▶ [Your task]
Only the lines from the one with "assert (E : get_bandwidth_per_quantizer" to the end of the records are wanted, each repeated exactly, both ends included.

[Collected data entries]
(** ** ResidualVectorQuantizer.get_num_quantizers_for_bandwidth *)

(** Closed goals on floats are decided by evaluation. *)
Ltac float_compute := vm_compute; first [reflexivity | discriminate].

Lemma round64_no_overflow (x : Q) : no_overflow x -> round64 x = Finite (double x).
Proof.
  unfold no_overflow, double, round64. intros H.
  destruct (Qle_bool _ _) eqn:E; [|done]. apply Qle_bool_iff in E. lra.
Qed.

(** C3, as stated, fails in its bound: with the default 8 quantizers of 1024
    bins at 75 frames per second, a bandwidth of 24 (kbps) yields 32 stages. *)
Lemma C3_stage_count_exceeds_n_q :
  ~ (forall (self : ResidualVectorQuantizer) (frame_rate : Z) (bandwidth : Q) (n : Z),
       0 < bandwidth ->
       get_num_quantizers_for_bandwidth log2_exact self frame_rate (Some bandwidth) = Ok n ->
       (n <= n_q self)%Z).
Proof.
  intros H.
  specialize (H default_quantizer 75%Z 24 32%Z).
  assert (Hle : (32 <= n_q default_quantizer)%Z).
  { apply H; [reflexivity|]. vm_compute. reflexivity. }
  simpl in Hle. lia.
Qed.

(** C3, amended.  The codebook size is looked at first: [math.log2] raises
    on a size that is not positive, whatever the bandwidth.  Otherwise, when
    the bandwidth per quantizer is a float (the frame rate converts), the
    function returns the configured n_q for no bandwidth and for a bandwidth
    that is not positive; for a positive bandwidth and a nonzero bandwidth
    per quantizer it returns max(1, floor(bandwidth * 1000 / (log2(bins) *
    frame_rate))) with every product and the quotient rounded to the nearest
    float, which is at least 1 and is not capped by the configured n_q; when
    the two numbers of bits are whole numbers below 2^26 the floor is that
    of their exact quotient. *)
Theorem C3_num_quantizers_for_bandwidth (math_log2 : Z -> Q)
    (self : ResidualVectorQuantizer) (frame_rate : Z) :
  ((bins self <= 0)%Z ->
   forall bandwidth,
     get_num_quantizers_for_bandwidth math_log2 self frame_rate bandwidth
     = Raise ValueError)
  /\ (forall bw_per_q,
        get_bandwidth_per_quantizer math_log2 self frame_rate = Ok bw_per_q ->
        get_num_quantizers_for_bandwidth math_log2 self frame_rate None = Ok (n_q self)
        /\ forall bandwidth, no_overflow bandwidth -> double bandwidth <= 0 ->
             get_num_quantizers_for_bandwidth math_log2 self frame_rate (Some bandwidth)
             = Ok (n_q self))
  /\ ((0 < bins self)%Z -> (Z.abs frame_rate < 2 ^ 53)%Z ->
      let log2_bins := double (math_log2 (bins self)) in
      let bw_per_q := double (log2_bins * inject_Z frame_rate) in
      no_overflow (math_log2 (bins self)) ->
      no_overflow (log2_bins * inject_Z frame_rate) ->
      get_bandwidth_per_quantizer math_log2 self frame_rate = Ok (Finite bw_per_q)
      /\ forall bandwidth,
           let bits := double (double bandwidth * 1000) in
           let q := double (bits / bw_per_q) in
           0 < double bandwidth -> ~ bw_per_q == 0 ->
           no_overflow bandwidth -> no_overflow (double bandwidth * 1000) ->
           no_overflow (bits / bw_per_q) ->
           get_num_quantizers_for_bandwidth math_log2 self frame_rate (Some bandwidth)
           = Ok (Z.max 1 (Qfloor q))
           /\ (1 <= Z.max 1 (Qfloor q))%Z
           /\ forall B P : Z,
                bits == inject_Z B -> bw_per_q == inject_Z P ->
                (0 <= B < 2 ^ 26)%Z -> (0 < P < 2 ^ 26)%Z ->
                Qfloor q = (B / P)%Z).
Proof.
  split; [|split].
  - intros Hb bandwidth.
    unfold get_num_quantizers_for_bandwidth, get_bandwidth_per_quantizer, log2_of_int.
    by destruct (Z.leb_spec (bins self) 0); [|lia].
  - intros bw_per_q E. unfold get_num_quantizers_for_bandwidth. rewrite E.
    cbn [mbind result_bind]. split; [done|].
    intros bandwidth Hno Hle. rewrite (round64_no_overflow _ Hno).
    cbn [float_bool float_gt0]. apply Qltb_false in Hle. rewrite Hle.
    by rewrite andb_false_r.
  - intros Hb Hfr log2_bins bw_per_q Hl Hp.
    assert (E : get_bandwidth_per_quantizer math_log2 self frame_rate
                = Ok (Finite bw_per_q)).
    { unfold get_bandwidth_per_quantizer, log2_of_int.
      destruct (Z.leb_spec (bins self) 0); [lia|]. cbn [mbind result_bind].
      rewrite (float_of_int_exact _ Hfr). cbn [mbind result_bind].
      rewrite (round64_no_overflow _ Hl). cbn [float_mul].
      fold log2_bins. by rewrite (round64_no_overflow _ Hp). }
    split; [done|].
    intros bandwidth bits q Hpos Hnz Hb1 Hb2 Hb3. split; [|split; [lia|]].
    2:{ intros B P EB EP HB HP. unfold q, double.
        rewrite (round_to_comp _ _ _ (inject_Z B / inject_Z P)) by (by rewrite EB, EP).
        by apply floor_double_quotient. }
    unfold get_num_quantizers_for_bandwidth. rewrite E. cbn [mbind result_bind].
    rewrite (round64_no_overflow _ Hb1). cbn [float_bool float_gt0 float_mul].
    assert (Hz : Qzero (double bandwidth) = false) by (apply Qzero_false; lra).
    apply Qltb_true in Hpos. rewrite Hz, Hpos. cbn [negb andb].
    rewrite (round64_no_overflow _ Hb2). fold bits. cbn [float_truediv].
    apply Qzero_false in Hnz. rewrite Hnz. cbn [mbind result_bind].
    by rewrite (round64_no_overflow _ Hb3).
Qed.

▶ [Response box]
    assert (E : get_bandwidth_per_quantizer math_log2 self frame_rate
                = Ok (Finite bw_per_q)).
    { unfold get_bandwidth_per_quantizer, log2_of_int.
      destruct (Z.leb_spec (bins self) 0); [lia|]. cbn [mbind result_bind].
      rewrite (float_of_int_exact _ Hfr). cbn [mbind result_bind].
      rewrite (round64_no_overflow _ Hl). cbn [float_mul].
      fold log2_bins. by rewrite (round64_no_overflow _ Hp). }
    split; [done|].
    intros bandwidth bits q Hpos Hnz Hb1 Hb2 Hb3. split; [|split; [lia|]].
    2:{ intros B P EB EP HB HP. unfold q, double.
        rewrite (round_to_comp _ _ _ (inject_Z B / inject_Z P)) by (by rewrite EB, EP).
        by apply floor_double_quotient. }
    unfold get_num_quantizers_for_bandwidth. rewrite E. cbn [mbind result_bind].
    rewrite (round64_no_overflow _ Hb1). cbn [float_bool float_gt0 float_mul].
    assert (Hz : Qzero (double bandwidth) = false) by (apply Qzero_false; lra).
    apply Qltb_true in Hpos. rewrite Hz, Hpos. cbn [negb andb].
    rewrite (round64_no_overflow _ Hb2). fold bits. cbn [float_truediv].
    apply Qzero_false in Hnz. rewrite Hnz. cbn [mbind result_bind].
    by rewrite (round64_no_overflow _ Hb3).
Qed.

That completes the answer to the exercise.